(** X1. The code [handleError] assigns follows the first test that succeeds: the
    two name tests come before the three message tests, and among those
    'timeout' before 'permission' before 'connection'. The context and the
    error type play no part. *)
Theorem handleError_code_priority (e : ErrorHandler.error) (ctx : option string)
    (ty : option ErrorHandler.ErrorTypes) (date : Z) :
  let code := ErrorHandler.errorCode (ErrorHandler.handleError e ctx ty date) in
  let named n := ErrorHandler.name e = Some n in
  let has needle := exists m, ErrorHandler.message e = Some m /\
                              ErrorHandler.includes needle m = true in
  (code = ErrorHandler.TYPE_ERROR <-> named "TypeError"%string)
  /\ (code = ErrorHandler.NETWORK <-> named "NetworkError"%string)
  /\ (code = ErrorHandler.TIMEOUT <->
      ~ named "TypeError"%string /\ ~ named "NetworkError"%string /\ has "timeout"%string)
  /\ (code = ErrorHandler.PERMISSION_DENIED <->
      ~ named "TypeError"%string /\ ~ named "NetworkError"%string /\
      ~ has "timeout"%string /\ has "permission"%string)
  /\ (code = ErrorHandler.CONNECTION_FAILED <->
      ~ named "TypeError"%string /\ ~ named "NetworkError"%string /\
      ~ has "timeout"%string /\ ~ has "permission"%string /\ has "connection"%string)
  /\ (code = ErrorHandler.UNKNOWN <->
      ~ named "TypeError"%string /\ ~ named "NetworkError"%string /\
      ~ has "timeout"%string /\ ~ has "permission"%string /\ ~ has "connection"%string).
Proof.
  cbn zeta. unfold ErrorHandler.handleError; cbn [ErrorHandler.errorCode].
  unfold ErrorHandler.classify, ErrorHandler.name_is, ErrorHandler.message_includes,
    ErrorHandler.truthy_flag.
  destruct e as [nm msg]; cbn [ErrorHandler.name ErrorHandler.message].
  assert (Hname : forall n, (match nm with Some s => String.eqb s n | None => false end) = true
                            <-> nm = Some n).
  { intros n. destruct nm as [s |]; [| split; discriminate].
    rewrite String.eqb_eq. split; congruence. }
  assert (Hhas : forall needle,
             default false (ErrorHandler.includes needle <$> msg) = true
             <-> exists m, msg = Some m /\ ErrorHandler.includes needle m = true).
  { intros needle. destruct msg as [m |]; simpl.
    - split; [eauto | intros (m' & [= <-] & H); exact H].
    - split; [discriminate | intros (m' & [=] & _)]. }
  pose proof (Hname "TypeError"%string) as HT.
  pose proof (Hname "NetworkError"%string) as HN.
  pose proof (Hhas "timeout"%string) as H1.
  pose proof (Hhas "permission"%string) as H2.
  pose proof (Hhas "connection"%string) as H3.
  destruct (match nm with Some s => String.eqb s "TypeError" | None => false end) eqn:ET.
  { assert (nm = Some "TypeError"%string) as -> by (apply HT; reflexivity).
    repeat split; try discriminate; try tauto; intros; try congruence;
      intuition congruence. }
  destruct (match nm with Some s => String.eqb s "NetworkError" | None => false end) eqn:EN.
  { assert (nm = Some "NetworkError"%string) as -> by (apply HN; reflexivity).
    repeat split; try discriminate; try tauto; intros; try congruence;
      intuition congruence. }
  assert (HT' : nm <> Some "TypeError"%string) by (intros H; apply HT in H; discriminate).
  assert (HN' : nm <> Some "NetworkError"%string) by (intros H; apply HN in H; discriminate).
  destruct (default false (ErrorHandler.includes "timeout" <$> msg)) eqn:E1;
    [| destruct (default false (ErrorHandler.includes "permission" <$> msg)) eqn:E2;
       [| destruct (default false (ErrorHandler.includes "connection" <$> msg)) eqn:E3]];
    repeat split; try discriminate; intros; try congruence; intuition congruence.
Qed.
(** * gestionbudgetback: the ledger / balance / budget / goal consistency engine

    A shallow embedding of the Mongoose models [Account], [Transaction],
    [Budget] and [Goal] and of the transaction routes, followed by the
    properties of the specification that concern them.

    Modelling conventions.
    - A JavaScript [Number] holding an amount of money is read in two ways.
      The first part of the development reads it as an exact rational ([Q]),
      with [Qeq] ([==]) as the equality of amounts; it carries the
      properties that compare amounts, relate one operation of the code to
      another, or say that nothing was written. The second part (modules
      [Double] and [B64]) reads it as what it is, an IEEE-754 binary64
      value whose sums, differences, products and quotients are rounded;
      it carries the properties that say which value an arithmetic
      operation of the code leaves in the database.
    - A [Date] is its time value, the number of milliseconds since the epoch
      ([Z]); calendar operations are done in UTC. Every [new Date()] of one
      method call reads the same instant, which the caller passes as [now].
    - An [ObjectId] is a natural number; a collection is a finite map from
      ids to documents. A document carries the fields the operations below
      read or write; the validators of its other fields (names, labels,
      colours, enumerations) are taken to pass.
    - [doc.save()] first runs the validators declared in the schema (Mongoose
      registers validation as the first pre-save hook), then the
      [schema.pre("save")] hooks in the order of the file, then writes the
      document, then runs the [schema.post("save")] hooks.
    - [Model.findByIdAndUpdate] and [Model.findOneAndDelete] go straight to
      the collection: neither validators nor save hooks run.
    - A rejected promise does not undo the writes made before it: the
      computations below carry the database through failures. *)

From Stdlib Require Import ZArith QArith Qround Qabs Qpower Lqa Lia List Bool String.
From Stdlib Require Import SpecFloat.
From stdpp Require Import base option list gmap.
____
Starting at the top of the listing above, repeat every line exactly until the line that contains "(code = ErrorHandler.PERMISSION_DENIED <->" has been repeated too.

# ANSWER TO THE PROBLEM
(** X1. The code [handleError] assigns follows the first test that succeeds: the
    two name tests come before the three message tests, and among those
    'timeout' before 'permission' before 'connection'. The context and the
    error type play no part. *)
Theorem handleError_code_priority (e : ErrorHandler.error) (ctx : option string)
    (ty : option ErrorHandler.ErrorTypes) (date : Z) :
  let code := ErrorHandler.errorCode (ErrorHandler.handleError e ctx ty date) in
  let named n := ErrorHandler.name e = Some n in
  let has needle := exists m, ErrorHandler.message e = Some m /\
                              ErrorHandler.includes needle m = true in
  (code = ErrorHandler.TYPE_ERROR <-> named "TypeError"%string)
  /\ (code = ErrorHandler.NETWORK <-> named "NetworkError"%string)
  /\ (code = ErrorHandler.TIMEOUT <->
      ~ named "TypeError"%string /\ ~ named "NetworkError"%string /\ has "timeout"%string)
  /\ (code = ErrorHandler.PERMISSION_DENIED <->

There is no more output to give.